_EXERCISE_. What you give back should be only the lines from the one holding "admin_user 1 (CompleteReturnForm.mk" through the final line of the records, each reproduced exactly.

(Dataset excerpts)
= = =

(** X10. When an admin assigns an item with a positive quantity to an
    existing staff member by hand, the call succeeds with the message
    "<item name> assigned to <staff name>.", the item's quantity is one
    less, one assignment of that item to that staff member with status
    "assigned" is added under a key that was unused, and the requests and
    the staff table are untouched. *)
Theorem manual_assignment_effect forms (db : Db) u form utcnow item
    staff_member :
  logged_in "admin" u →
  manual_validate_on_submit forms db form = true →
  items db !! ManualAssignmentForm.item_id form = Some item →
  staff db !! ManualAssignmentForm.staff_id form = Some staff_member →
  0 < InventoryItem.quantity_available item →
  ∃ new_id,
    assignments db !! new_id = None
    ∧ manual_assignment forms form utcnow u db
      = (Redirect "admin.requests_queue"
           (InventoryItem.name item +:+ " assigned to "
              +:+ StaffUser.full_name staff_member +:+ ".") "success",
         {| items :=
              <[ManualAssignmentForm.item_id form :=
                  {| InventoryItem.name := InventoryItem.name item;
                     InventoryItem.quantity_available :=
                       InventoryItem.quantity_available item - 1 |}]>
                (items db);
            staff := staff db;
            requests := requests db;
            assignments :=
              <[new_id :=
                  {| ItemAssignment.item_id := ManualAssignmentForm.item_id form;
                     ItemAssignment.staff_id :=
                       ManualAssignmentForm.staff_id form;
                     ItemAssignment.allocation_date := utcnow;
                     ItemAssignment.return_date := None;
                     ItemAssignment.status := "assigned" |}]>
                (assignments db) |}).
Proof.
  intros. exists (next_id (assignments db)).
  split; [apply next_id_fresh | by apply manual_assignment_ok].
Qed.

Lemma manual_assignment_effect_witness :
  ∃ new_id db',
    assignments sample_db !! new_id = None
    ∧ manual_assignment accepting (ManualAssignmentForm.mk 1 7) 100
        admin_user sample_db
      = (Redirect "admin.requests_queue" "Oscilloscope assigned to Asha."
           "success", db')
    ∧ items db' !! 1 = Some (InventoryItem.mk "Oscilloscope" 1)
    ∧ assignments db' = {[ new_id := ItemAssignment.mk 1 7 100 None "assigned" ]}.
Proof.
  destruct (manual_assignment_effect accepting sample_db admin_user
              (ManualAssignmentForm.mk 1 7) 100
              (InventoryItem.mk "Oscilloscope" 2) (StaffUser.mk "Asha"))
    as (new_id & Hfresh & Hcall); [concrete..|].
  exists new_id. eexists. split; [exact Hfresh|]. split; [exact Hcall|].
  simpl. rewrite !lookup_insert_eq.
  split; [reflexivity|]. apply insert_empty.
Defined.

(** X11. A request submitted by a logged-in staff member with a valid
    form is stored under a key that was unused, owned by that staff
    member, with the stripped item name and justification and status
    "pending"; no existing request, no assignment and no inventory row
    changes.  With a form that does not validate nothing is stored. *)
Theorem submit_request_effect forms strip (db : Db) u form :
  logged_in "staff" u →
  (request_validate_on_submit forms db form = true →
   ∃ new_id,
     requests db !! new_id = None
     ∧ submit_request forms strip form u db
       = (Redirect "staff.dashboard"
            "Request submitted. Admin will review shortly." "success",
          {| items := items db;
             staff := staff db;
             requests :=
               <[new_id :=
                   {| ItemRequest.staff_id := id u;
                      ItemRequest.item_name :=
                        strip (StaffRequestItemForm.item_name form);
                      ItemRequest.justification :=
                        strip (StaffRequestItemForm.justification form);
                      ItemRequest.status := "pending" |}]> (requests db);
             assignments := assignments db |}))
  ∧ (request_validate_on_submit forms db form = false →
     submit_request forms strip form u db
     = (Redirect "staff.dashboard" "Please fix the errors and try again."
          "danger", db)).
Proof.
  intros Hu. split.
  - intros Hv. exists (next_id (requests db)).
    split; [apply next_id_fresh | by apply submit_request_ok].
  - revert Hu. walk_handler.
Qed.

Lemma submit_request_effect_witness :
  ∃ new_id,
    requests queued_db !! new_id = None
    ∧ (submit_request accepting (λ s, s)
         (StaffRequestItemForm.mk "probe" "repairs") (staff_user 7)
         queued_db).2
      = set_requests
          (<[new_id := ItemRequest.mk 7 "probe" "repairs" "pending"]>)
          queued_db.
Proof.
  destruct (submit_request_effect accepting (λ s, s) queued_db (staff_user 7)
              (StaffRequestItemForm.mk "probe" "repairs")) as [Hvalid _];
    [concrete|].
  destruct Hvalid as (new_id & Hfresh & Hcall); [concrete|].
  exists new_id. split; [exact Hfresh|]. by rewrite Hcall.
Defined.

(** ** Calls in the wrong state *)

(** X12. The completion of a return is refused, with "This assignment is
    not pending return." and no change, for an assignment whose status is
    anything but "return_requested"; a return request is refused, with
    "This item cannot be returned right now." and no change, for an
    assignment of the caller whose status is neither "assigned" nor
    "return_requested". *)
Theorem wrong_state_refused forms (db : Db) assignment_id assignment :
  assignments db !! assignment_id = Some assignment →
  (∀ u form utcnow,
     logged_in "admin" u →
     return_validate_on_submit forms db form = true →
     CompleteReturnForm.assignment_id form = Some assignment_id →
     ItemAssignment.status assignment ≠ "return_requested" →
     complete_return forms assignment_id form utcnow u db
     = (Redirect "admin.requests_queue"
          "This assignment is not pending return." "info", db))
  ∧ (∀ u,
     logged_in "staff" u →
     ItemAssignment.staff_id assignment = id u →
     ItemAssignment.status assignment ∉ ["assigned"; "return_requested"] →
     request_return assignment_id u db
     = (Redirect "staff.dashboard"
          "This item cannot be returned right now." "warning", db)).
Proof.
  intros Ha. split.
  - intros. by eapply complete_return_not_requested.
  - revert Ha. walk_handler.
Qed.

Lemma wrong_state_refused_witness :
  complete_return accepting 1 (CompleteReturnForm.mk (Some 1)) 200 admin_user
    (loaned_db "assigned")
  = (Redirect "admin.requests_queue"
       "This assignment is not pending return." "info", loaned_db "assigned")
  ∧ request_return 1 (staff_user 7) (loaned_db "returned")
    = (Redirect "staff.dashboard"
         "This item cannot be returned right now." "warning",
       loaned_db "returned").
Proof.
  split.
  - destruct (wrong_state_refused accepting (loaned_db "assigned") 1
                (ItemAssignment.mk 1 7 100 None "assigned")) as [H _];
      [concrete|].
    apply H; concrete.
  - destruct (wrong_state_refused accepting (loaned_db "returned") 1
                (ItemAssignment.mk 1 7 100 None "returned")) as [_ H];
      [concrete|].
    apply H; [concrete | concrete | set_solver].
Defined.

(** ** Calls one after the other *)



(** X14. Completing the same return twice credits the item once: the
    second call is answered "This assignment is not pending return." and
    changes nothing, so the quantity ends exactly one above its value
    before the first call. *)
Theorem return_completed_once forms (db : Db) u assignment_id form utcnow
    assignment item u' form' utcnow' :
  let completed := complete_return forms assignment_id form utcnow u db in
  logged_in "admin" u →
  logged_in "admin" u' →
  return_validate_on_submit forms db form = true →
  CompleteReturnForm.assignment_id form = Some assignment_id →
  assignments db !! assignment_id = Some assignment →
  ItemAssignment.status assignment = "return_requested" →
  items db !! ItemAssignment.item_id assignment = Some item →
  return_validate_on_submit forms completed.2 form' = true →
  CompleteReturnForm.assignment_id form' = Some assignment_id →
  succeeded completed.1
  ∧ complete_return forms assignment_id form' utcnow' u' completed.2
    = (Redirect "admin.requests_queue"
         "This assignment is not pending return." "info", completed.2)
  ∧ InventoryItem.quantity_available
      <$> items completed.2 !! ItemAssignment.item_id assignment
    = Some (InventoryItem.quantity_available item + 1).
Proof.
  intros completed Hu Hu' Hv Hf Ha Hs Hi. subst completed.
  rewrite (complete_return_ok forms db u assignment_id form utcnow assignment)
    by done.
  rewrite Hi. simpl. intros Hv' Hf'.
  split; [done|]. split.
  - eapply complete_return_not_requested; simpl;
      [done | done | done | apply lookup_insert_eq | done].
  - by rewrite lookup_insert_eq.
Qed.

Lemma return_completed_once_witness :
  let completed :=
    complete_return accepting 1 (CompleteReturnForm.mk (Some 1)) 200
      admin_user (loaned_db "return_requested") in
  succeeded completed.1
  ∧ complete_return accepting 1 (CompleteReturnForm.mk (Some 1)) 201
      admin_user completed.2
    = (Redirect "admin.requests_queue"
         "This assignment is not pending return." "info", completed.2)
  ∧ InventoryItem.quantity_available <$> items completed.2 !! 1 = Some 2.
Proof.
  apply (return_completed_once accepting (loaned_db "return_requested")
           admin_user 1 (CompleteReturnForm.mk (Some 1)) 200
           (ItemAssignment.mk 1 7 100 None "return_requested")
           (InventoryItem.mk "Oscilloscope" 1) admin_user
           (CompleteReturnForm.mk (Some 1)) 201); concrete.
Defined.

= = =

_COMPLETED EXERCISE_.
           admin_user 1 (CompleteReturnForm.mk (Some 1)) 200
           (ItemAssignment.mk 1 7 100 None "return_requested")
           (InventoryItem.mk "Oscilloscope" 1) admin_user
           (CompleteReturnForm.mk (Some 1)) 201); concrete.
Defined.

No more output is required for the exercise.